Stored data:
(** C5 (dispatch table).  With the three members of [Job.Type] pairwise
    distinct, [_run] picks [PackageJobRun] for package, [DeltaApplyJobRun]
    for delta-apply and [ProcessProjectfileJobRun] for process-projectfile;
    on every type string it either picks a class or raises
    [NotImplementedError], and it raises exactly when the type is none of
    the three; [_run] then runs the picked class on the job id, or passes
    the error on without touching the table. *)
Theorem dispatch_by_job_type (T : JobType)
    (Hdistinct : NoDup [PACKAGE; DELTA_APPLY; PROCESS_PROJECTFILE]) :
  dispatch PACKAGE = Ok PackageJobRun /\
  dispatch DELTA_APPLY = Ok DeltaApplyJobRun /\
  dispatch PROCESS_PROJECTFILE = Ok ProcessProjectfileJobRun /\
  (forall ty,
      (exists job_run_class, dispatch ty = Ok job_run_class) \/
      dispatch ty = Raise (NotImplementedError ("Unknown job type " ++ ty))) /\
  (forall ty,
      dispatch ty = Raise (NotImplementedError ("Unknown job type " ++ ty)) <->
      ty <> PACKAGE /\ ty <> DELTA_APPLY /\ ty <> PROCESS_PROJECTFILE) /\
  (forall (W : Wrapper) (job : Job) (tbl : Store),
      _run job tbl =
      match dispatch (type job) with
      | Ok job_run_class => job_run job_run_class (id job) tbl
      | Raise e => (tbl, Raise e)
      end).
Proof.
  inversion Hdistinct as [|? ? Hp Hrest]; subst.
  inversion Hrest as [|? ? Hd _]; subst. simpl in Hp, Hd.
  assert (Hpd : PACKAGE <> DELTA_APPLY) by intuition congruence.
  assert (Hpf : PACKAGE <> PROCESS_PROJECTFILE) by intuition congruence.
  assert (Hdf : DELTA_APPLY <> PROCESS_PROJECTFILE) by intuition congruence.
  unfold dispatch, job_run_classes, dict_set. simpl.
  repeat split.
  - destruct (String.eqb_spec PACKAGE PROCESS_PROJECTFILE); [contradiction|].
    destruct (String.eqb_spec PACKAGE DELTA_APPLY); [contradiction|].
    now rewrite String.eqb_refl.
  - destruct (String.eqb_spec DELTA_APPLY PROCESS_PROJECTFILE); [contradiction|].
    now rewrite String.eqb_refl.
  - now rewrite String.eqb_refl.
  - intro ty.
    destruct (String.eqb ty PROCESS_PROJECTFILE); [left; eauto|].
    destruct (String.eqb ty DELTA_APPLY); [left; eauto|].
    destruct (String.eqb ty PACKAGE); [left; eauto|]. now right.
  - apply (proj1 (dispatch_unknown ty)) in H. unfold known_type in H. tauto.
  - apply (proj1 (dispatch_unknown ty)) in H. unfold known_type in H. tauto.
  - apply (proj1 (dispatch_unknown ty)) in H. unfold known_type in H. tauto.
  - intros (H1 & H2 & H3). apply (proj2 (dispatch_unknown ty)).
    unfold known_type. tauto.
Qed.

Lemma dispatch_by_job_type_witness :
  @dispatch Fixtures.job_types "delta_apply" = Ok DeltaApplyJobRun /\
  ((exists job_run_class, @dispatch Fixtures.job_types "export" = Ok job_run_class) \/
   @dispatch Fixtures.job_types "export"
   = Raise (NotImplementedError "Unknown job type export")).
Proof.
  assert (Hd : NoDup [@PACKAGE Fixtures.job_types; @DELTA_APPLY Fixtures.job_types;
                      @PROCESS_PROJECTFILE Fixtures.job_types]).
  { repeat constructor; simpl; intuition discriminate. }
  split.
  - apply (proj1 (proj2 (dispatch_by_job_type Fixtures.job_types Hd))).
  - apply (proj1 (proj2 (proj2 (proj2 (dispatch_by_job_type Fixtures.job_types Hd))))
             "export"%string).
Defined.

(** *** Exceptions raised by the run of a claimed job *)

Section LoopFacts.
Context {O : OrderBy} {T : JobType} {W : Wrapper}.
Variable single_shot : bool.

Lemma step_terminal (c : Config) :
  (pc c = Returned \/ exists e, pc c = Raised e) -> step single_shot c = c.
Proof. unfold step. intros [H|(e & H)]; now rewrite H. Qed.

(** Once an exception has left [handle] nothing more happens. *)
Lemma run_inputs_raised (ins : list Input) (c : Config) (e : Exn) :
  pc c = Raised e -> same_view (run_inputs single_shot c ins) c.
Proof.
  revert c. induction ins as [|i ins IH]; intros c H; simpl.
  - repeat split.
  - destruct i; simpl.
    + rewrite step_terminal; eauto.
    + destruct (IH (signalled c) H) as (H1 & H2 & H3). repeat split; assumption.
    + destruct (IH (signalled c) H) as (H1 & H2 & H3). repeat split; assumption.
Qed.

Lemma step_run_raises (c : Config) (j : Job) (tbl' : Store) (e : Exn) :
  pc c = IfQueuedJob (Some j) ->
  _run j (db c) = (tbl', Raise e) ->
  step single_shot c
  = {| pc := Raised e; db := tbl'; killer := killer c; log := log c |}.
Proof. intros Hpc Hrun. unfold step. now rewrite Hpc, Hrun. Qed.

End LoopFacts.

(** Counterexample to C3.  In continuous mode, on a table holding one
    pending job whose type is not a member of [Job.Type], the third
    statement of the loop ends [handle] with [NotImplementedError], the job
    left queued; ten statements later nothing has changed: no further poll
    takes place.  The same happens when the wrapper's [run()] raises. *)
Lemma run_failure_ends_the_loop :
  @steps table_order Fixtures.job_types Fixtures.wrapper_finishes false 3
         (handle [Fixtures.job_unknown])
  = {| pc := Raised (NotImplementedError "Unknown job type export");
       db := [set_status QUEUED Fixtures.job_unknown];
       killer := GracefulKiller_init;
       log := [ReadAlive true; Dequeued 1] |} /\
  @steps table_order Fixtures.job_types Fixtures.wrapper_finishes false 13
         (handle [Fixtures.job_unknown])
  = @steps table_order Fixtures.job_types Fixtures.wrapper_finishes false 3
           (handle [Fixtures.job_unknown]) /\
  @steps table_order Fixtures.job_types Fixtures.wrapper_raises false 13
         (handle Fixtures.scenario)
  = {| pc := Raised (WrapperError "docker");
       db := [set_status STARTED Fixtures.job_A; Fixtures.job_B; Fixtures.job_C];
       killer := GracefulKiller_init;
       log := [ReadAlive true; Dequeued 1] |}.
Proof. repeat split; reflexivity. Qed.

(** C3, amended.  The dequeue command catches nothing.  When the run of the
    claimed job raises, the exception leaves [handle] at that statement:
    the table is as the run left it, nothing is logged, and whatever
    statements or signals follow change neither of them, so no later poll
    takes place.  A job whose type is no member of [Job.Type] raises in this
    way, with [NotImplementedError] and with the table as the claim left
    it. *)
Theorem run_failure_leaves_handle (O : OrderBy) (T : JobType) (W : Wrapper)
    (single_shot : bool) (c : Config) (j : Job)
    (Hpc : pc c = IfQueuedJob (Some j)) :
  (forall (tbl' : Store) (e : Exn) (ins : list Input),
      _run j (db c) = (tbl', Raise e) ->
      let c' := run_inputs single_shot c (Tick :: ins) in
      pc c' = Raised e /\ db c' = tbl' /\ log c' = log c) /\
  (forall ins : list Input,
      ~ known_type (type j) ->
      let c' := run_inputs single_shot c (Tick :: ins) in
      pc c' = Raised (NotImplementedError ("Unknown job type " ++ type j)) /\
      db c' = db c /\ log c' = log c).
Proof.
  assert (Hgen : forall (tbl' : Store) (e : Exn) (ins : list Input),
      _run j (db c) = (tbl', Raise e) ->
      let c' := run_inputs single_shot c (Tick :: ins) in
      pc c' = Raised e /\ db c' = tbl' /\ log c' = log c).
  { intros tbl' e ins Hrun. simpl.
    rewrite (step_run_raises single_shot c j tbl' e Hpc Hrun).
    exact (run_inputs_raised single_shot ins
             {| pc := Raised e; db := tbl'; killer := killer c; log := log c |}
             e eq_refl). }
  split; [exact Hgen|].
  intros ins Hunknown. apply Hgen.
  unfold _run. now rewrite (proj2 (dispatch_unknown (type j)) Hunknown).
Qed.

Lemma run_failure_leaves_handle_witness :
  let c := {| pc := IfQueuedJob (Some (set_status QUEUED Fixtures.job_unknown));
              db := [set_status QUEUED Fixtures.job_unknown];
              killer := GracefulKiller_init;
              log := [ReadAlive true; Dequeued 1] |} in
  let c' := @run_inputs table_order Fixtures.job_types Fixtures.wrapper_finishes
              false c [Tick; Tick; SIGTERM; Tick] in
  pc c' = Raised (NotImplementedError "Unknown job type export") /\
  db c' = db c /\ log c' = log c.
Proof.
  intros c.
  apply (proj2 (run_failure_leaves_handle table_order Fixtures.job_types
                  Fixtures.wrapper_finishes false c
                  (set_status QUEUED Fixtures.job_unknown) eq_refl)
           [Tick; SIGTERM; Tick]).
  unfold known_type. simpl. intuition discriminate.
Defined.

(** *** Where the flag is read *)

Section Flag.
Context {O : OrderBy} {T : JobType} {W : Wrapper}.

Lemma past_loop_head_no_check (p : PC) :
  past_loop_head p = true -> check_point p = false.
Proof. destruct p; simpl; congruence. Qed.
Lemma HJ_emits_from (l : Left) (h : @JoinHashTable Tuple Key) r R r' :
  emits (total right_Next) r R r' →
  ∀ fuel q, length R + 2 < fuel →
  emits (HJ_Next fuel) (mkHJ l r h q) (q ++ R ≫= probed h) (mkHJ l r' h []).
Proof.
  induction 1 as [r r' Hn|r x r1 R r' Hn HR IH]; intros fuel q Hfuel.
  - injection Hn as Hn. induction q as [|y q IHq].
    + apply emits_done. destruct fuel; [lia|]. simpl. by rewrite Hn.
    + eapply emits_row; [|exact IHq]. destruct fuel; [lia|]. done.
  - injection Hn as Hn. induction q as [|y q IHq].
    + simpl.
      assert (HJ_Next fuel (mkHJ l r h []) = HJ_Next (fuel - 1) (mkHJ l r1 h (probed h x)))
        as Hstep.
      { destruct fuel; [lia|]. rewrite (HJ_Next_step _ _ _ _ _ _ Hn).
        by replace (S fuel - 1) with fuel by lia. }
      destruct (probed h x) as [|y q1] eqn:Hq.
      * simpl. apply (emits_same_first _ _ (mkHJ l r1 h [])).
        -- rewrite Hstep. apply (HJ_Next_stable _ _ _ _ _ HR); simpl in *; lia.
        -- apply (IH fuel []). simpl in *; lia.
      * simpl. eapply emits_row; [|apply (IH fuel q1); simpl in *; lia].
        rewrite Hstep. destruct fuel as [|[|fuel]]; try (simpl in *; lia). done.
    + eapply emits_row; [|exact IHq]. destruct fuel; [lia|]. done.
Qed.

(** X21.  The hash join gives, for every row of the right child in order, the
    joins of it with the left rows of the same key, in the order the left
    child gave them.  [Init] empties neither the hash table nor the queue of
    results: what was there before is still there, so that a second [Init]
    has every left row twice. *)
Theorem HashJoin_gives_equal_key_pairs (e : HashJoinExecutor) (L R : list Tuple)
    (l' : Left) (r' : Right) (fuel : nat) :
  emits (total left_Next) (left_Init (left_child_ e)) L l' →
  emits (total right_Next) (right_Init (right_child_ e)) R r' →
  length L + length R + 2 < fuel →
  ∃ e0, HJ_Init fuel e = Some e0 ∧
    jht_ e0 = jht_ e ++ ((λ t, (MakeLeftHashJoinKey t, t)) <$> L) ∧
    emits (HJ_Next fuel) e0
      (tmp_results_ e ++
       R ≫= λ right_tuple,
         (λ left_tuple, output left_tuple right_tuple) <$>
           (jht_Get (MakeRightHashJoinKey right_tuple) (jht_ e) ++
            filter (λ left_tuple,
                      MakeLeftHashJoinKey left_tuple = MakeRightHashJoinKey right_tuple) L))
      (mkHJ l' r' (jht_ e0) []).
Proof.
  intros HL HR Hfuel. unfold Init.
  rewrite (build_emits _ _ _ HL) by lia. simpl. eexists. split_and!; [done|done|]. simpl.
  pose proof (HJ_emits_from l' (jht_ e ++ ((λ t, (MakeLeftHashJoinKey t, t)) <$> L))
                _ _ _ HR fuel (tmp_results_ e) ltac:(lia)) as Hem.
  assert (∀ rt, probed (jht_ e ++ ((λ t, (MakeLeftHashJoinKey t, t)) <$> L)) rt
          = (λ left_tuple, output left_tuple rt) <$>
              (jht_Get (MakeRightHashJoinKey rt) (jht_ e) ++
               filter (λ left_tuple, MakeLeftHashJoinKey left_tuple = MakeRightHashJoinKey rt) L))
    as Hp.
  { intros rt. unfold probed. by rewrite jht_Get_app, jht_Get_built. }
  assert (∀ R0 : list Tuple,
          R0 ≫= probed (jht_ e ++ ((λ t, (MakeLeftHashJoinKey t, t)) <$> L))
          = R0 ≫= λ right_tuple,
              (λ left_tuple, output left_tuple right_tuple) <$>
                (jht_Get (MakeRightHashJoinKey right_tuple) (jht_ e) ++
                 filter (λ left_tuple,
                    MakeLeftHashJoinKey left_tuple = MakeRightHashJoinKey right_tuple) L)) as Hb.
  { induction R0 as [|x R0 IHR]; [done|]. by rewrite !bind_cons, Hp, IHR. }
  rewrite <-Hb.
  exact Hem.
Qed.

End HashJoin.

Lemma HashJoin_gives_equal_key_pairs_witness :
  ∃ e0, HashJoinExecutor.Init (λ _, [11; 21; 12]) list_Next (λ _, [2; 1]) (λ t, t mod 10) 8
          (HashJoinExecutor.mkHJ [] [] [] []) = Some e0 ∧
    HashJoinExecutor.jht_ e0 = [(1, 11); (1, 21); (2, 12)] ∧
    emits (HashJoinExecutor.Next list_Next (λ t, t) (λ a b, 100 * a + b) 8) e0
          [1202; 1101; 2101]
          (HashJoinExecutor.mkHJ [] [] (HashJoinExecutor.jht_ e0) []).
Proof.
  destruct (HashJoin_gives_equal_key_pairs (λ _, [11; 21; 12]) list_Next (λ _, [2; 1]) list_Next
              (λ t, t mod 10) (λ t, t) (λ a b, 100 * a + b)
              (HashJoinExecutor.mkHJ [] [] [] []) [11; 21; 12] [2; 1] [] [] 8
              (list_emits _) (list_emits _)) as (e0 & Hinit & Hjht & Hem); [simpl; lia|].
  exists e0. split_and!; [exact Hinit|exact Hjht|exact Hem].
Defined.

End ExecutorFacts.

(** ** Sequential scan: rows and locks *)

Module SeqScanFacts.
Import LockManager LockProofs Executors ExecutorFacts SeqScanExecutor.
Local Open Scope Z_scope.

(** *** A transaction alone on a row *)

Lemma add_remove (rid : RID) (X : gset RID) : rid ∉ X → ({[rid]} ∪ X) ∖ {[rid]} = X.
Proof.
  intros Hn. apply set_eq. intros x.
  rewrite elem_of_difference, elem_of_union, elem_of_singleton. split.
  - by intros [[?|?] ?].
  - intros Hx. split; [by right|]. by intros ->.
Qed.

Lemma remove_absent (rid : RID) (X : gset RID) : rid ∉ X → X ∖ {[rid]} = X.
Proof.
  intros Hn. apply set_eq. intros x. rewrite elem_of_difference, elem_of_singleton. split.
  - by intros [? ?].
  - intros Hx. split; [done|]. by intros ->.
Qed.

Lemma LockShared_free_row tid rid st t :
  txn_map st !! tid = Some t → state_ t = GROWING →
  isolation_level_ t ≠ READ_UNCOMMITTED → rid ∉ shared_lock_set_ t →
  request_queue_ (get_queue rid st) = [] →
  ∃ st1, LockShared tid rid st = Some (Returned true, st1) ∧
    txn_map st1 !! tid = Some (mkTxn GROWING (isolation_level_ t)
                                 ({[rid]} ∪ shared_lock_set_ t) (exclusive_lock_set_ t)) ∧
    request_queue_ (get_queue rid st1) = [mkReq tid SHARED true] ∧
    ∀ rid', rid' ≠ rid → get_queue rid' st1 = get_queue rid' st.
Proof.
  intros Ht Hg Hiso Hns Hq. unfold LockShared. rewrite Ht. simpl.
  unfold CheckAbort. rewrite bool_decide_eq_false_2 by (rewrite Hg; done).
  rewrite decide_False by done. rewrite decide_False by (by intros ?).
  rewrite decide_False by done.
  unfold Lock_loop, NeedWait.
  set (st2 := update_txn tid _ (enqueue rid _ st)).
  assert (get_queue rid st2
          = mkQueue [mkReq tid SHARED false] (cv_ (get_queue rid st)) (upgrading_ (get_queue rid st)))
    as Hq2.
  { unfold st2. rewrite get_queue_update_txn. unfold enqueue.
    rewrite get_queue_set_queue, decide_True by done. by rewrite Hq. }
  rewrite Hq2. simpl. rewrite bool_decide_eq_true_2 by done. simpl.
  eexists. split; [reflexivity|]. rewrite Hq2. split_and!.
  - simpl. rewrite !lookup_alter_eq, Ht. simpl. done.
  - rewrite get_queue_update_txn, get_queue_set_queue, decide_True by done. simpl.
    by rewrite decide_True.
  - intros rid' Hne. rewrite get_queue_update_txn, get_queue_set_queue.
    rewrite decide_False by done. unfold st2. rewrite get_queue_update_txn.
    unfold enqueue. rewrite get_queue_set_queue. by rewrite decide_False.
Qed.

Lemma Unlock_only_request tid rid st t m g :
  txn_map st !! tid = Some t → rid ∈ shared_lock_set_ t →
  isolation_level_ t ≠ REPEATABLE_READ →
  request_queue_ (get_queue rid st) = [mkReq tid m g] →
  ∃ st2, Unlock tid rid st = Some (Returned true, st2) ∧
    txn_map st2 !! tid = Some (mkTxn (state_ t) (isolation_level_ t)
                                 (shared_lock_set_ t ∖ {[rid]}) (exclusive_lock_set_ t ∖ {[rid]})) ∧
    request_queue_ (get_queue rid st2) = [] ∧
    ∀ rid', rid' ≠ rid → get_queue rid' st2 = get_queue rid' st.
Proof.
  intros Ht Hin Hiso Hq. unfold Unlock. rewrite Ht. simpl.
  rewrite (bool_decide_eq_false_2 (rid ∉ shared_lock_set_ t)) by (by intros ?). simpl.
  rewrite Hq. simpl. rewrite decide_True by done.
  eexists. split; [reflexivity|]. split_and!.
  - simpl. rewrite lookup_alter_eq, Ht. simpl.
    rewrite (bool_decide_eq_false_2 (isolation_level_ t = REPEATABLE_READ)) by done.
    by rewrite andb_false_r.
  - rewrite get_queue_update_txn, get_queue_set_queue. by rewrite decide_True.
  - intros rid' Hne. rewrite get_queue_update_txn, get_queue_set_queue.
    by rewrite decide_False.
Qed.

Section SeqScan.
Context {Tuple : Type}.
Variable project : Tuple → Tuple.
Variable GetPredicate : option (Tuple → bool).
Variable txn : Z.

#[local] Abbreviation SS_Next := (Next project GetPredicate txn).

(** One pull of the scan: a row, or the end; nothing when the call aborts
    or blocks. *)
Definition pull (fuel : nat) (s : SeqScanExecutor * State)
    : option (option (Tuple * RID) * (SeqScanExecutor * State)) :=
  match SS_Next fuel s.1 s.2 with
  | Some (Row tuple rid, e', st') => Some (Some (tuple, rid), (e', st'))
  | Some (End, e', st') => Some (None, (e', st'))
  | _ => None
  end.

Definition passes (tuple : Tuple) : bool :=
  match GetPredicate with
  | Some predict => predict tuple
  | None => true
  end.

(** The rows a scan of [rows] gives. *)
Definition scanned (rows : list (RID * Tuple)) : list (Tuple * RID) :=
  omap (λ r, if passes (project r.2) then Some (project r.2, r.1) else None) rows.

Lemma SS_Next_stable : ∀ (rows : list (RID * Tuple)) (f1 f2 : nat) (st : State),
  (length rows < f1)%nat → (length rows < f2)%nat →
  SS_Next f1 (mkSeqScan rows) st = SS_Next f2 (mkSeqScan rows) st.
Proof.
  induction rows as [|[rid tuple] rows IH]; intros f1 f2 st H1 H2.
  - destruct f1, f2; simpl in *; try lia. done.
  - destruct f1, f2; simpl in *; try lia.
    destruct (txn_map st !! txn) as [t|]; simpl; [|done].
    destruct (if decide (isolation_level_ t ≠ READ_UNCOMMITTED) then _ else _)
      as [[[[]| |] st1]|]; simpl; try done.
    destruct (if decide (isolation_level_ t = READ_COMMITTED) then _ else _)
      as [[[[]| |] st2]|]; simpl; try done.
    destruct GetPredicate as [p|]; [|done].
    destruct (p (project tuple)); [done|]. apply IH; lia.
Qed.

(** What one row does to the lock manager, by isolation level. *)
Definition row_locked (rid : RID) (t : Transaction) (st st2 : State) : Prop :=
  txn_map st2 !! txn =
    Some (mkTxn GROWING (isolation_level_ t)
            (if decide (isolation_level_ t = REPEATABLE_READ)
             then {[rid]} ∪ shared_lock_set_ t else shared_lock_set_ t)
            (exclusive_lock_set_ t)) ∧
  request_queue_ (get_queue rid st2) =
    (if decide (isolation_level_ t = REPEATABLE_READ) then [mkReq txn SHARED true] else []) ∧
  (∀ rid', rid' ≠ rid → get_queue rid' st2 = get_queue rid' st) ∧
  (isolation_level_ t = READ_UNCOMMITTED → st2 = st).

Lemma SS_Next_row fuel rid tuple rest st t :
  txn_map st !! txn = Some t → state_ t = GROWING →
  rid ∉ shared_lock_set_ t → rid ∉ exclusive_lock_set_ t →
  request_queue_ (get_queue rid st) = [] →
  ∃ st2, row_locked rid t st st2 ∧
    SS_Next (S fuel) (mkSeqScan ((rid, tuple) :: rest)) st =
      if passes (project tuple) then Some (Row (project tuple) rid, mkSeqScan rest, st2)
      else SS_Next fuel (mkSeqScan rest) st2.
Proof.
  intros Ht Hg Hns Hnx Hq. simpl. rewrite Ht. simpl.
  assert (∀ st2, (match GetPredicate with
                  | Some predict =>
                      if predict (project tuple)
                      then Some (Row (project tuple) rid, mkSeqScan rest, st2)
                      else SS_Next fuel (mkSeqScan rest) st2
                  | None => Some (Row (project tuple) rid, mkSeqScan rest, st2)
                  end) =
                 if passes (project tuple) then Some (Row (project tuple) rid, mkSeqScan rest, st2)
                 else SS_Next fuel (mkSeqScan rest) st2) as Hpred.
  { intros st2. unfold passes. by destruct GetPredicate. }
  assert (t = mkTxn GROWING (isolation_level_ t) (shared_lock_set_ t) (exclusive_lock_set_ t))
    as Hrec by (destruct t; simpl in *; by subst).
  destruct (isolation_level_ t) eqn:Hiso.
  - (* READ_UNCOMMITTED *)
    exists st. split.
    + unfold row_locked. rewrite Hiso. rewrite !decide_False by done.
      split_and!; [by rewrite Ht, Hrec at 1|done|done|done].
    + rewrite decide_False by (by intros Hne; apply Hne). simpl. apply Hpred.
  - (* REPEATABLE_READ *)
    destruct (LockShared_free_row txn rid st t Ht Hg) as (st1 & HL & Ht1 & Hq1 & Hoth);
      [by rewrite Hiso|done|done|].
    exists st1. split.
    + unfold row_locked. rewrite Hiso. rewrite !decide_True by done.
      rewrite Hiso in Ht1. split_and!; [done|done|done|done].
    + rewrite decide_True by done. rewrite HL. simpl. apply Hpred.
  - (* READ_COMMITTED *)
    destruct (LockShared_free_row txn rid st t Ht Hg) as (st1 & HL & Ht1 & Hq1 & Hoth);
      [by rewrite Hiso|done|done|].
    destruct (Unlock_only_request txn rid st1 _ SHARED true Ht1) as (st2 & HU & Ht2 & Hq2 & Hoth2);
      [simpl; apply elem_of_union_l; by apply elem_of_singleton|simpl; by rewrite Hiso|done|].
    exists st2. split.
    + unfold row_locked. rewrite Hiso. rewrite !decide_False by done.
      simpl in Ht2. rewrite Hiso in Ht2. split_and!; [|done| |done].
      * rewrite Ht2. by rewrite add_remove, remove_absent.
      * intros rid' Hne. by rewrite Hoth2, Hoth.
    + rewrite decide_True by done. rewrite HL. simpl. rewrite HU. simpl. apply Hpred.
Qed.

EXERCISE DESCRIPTION: Taking the lines above, repeat exactly those from the line that contains "rid ∉ shared_lock_set_ t → rid" through the line that contains "if predict (project", and both of those lines as well. Include nothing else.

SOLUTION:
  rid ∉ shared_lock_set_ t → rid ∉ exclusive_lock_set_ t →
  request_queue_ (get_queue rid st) = [] →
  ∃ st2, row_locked rid t st st2 ∧
    SS_Next (S fuel) (mkSeqScan ((rid, tuple) :: rest)) st =
      if passes (project tuple) then Some (Row (project tuple) rid, mkSeqScan rest, st2)
      else SS_Next fuel (mkSeqScan rest) st2.
Proof.
  intros Ht Hg Hns Hnx Hq. simpl. rewrite Ht. simpl.
  assert (∀ st2, (match GetPredicate with
                  | Some predict =>
                      if predict (project tuple)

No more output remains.